# Your instructions:
Each line of the data below that holds the word "InProgress" is to be reported in full.

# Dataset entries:
*** Block opens ***

Lemma uncover_hidden i j :
  in_bounds b i j → seen_at b i j = false →
  uncover i j b = (Ok tt, reveal b i j).
Proof.
  intros Hb Hs. unfold uncover, bind, query.
  rewrite checkIndices_ok, is_hidden_valid, Hs by done. simpl.
  destruct (valid_board_cell b i j Hvalid Hb) as (x & y & Hc & _).
  destruct Hb as [Hi Hj].
  rewrite (board_item_lookup b i j _ ltac:(lia) ltac:(lia) Hc). simpl.
  rewrite board_setitem_valid by done.
  unfold reveal, value_at. by rewrite Hc.
Qed.

Lemma valid_board_reveal i j : in_bounds b i j → valid_board (reveal b i j).
Proof.
  intros Hb. apply valid_board_set_cell; [done|].
  pose proof (value_at_validX b i j Hvalid Hb) as Hx. simpl.
  rewrite bool_decide_eq_true_2 by done. done.
Qed.

Lemma value_at_reveal i j i' j' :
  in_bounds b i j → 0 ≤ i' → 0 ≤ j' →
  value_at (reveal b i j) i' j' = value_at b i' j'.
Proof.
  intros Hb Hi' Hj'. unfold value_at at 1, reveal.
  destruct (decide ((i, j) = (i', j'))) as [Heq|Hne].
  - inversion Heq; subst. by rewrite cell_at_set_cell_eq.
  - destruct Hb as [? ?]. by rewrite cell_at_set_cell_ne by (done || lia).
Qed.

Lemma seen_at_reveal_eq i j : in_bounds b i j → seen_at (reveal b i j) i j = true.
Proof.
  intros Hb. unfold seen_at, reveal. by rewrite cell_at_set_cell_eq.
Qed.

Lemma seen_at_reveal_ne i j i' j' :
  in_bounds b i j → 0 ≤ i' → 0 ≤ j' → (i, j) ≠ (i', j') →
  seen_at (reveal b i j) i' j' = seen_at b i' j'.
Proof.
  intros [? ?] Hi' Hj' Hne. unfold seen_at, reveal.
  by rewrite cell_at_set_cell_ne by (done || lia).
Qed.

Lemma seen_at_reveal i j i' j' :
  in_bounds b i j → 0 ≤ i' → 0 ≤ j' →
  seen_at (reveal b i j) i' j' =
    if decide ((i, j) = (i', j')) then true else seen_at b i' j'.
Proof.
  intros Hb Hi' Hj'. case_decide as Heq.
  - inversion Heq; subst. by apply seen_at_reveal_eq.
  - by apply seen_at_reveal_ne.
Qed.
End Uncover.

(** ** The status scan *)

Section Status.
Context (b : Board) (Hvalid : valid_board b).

Lemma status_scan_views cells u c :
  Forall (λ p, in_bounds b p.1 p.2) cells →
  status_scan b cells u c =
    if existsb (lost_cell b) cells then Ok Lose
    else Ok (status_of_flags (u || existsb (seen_cell b) cells)
                             (c || existsb (covered_safe_cell b) cells)).
Proof.
  intros Hin. revert u c.
  induction Hin as [|[i j] cells Hij Hin IH]; intros u c; simpl.
  - rewrite !orb_false_r. unfold status_of_flags.
    destruct u, c; done.
  - simpl in Hij. rewrite get_value_valid, is_hidden_valid by done. simpl.
    rewrite IH. unfold lost_cell, seen_cell, covered_safe_cell. simpl.
    destruct (seen_at b i j), (bool_decide (value_at b i j = "*"%char)),
      (bool_decide (value_at b i j ≠ "*"%char)), u, c; simpl;
      by rewrite ?orb_true_r.
Qed.

Lemma is_hidden_S i j :
  in_bounds b i j → is_hidden b i j = Ok "S"%char ↔ seen_at b i j = true.
Proof.
  intros Hb. rewrite is_hidden_valid by done.
  destruct (seen_at b i j); simpl; naive_solver.
Qed.

Lemma is_hidden_H i j :
  in_bounds b i j → is_hidden b i j = Ok "H"%char ↔ seen_at b i j = false.
Proof.
  intros Hb. rewrite is_hidden_valid by done.
  destruct (seen_at b i j); simpl; naive_solver.
Qed.

Lemma get_value_eq i j x :
  in_bounds b i j → get_value b i j = Ok x ↔ value_at b i j = x.
Proof. intros Hb. rewrite get_value_valid by done. naive_solver. Qed.

Lemma grid_cells_in_bounds :
  Forall (λ p, in_bounds b p.1 p.2) (grid_cells (rows b) (columns b)).
Proof.
  apply Forall_forall. intros [i j] H. by apply elem_of_grid_cells in H.
Qed.

Lemma existsb_grid (f : Z * Z → bool) :
  existsb f (grid_cells (rows b) (columns b)) = true
  ↔ ∃ i j, in_bounds b i j ∧ f (i, j) = true.
Proof.
  rewrite existsb_exists. split.
  - intros ([i j] & Hin & Hf). exists i, j. split; [|done].
    by apply elem_of_grid_cells, list_elem_of_In.
  - intros (i & j & Hb & Hf). exists (i, j). split; [|done].
    by apply list_elem_of_In, elem_of_grid_cells.
Qed.

Lemma lost_cell_grid :
  existsb (lost_cell b) (grid_cells (rows b) (columns b)) = true ↔ mine_revealed b.
Proof.
  rewrite existsb_grid. unfold mine_revealed, lost_cell. simpl.
  split; intros (i & j & Hb & H); exists i, j; (split; [done|]).
  - apply andb_prop in H as [H1 H2]. apply bool_decide_eq_true in H2.
    by rewrite is_hidden_S, get_value_eq.
  - destruct H as [H1 H2]. apply is_hidden_S in H2; [|done].
    apply get_value_eq in H1; [|done].
    rewrite H2. simpl. by apply bool_decide_eq_true.
Qed.

Lemma seen_cell_grid :
  existsb (seen_cell b) (grid_cells (rows b) (columns b)) = false ↔ no_cell_revealed b.
Proof.
  rewrite <- not_true_iff_false, existsb_grid. unfold no_cell_revealed, seen_cell.
  simpl. split.
  - intros Hn i j Hb. apply is_hidden_H; [done|].
    destruct (seen_at b i j) eqn:E; [|done]. destruct Hn; eauto.
  - intros Hall (i & j & Hb & Hs). pose proof (Hall i j Hb) as Hh.
    apply is_hidden_H in Hh; [|done]. congruence.
Qed.

Lemma covered_safe_cell_grid :
  existsb (covered_safe_cell b) (grid_cells (rows b) (columns b)) = false
  ↔ all_safe_revealed b.
Proof.
  rewrite <- not_true_iff_false, existsb_grid.
  unfold all_safe_revealed, covered_safe_cell. simpl. split.
  - intros Hn i j Hb Hv. apply is_hidden_S; [done|].
    destruct (seen_at b i j) eqn:E; [done|]. destruct Hn. exists i, j.
    split; [done|]. rewrite E, andb_true_r. apply bool_decide_eq_true.
    intros Hx. apply Hv. by apply get_value_eq.
  - intros Hall (i & j & Hb & Hs). apply andb_prop in Hs as [H1 H2].
    apply bool_decide_eq_true in H1. apply negb_true_iff in H2.
    rewrite <- is_hidden_H in H2 by done.
    rewrite Hall in H2; [done|done|]. intros Hx. by apply H1, get_value_eq.
Qed.

Lemma get_status_views :
  get_status b =
    if existsb (lost_cell b) (grid_cells (rows b) (columns b)) then Ok Lose
    else Ok (status_of_flags
               (existsb (seen_cell b) (grid_cells (rows b) (columns b)))
               (existsb (covered_safe_cell b) (grid_cells (rows b) (columns b)))).
Proof. unfold get_status. by rewrite status_scan_views by apply grid_cells_in_bounds. Qed.

Lemma get_status_Lose : get_status b = Ok Lose ↔ mine_revealed b.
Proof.
  rewrite get_status_views, <- lost_cell_grid.
  destruct (existsb (lost_cell b) _); [done|]. unfold status_of_flags.
  split; [|done]. by repeat case_match.
Qed.

Lemma get_status_Win :
  get_status b = Ok Win
  ↔ ¬ mine_revealed b ∧ ¬ no_cell_revealed b ∧ all_safe_revealed b.
Proof.
  rewrite get_status_views, <- lost_cell_grid, <- seen_cell_grid,
    <- covered_safe_cell_grid.
  destruct (existsb (lost_cell b) _), (existsb (seen_cell b) _),
    (existsb (covered_safe_cell b) _); unfold status_of_flags; simpl;
    intuition congruence.
Qed.

Lemma get_status_total : ∃ st, get_status b = Ok st.
Proof. rewrite get_status_views. destruct (existsb (lost_cell b) _); eauto. Qed.
End Status.

(** C4. On a well-formed board [get_status] answers [Lose] when some mine
    cell is uncovered, whatever the rest of the board; otherwise
    [NotStarted] when no cell is uncovered; otherwise [Win] when every
    cell that is not a mine is uncovered; otherwise [InProgress]. *)
Theorem get_status_decision_order (b : Board) :
  valid_board b →
  (mine_revealed b → get_status b = Ok Lose)
  ∧ (¬ mine_revealed b → no_cell_revealed b → get_status b = Ok NotStarted)
  ∧ (¬ mine_revealed b → ¬ no_cell_revealed b → all_safe_revealed b →
       get_status b = Ok Win)
  ∧ (¬ mine_revealed b → ¬ no_cell_revealed b → ¬ all_safe_revealed b →
       get_status b = Ok InProgress).
Proof.
  intros Hv. rewrite (get_status_views b Hv).
  rewrite <- (lost_cell_grid b Hv), <- (seen_cell_grid b Hv),
    <- (covered_safe_cell_grid b Hv).
  destruct (existsb _ _), (existsb _ _), (existsb _ _);
    unfold status_of_flags; simpl; intuition congruence.
Qed.

Lemma get_status_decision_order_witness :
  valid_board won_1x2
  ∧ (mine_revealed won_1x2 → get_status won_1x2 = Ok Lose)
  ∧ (¬ mine_revealed won_1x2 → no_cell_revealed won_1x2 →
       get_status won_1x2 = Ok NotStarted)
  ∧ (¬ mine_revealed won_1x2 → ¬ no_cell_revealed won_1x2 →
       all_safe_revealed won_1x2 → get_status won_1x2 = Ok Win)
  ∧ (¬ mine_revealed won_1x2 → ¬ no_cell_revealed won_1x2 →
       ¬ all_safe_revealed won_1x2 → get_status won_1x2 = Ok InProgress).
Proof.
  split; [reflexivity|]. apply (get_status_decision_order won_1x2). reflexivity.
Defined.

(** ** The ripple loop *)

Lemma get_neighbours_clockwise b cell : get_neighbours b cell = clockwise_neighbours b cell.
Proof.
  destruct cell as [r c]. unfold get_neighbours, clockwise_neighbours, clockwise_offsets.
  simpl. rewrite !Z.add_0_r.
  replace (r + -1) with (r - 1) by lia. replace (c + -1) with (c - 1) by lia.
  apply list_filter_iff. intros [x y]. unfold in_bounds. simpl. lia.
Qed.

Lemma clockwise_neighbours_in_bounds b cell :
  Forall (λ p, in_bounds b p.1 p.2) (clockwise_neighbours b cell).
Proof.
  apply Forall_forall. intros p Hp.
  by apply list_elem_of_filter in Hp as [Hp _].
Qed.

Lemma clockwise_neighbours_NoDup b cell : NoDup (clockwise_neighbours b cell).
Proof.
  apply NoDup_filter. destruct cell as [r c]. unfold clockwise_offsets. simpl.
  rewrite !NoDup_cons, !not_elem_of_cons.
  repeat split; try (intros Heq; inversion Heq; lia);
    try apply not_elem_of_nil. apply NoDup_nil_2.
Qed.

Lemma filter_o_hidden b l :
  valid_board b → Forall (λ p, in_bounds b p.1 p.2) l →
  filter_o (λ x, obind (is_hidden b x.1 x.2)
                   (λ h, Ok (bool_decide (h = "H"%char)))) l
  = Ok (filter (λ x, is_hidden b x.1 x.2 = Ok "H"%char) l).
Proof.
  intros Hv Hl. induction Hl as [|x l Hx Hl IH]; [done|].
  simpl. rewrite IH. rewrite filter_cons.
  rewrite is_hidden_valid by done. simpl.
  destruct (seen_at b x.1 x.2); unfold vis.
  - by rewrite bool_decide_eq_false_2, decide_False by done.
  - by rewrite bool_decide_eq_true_2, decide_True by done.
Qed.

Lemma ripple_loop_step n b seq cell q :
  valid_board b → in_bounds b cell.1 cell.2 →
  ripple_loop (S n) b seq (cell :: q) =
    ripple_loop n b (seq ++ [cell])
      (q ++ (if decide (get_value b cell.1 cell.2 = Ok "0"%char)
             then enqueued b (seq ++ [cell]) q cell else [])).
Proof.
  intros Hv Hb. simpl. rewrite get_value_valid by done. simpl.
  case_bool_decide as Hval; case_decide as Hval'; simplify_eq.
  - by rewrite app_nil_r.
  - rewrite get_neighbours_clockwise.
    rewrite filter_o_hidden by (done || apply clockwise_neighbours_in_bounds).
    simpl. do 2 f_equal. unfold enqueued. rewrite list_filter_filter.
    apply list_filter_iff. intros x. tauto.
  - by rewrite Hval in Hval'.
Qed.

Lemma ripple_inv_step b seq cell q :
  ripple_inv b seq (cell :: q) →
  ripple_inv b (seq ++ [cell])
    (q ++ (if decide (get_value b cell.1 cell.2 = Ok "0"%char)
           then enqueued b (seq ++ [cell]) q cell else [])).
Proof.
  intros [Hnd Hin].
  assert (Hbase : NoDup ((seq ++ [cell]) ++ q)
                  ∧ Forall (λ p, in_bounds b p.1 p.2) ((seq ++ [cell]) ++ q)).
  { by rewrite <- !(assoc_L (++)). }
  destruct Hbase as [Hnd' Hin']. case_decide; [|by rewrite app_nil_r].
  split.
  - rewrite (assoc_L (++)). apply NoDup_app. split_and!; [done| |].
    + intros x Hx Hx'. apply list_elem_of_filter in Hx' as [(_ & Hn1 & Hn2) _].
      apply elem_of_app in Hx as [Hx|Hx]; done.
    + apply NoDup_filter, clockwise_neighbours_NoDup.
  - rewrite (assoc_L (++)). apply Forall_app. split; [done|].
    apply Forall_forall. intros x Hx. apply list_elem_of_filter in Hx as [_ Hx].
    by apply list_elem_of_filter in Hx as [Hx _].
Qed.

*** Block closes ***

# Answer space:
    cell that is not a mine is uncovered; otherwise [InProgress]. *)
       get_status b = Ok InProgress).
       ¬ all_safe_revealed won_1x2 → get_status won_1x2 = Ok InProgress).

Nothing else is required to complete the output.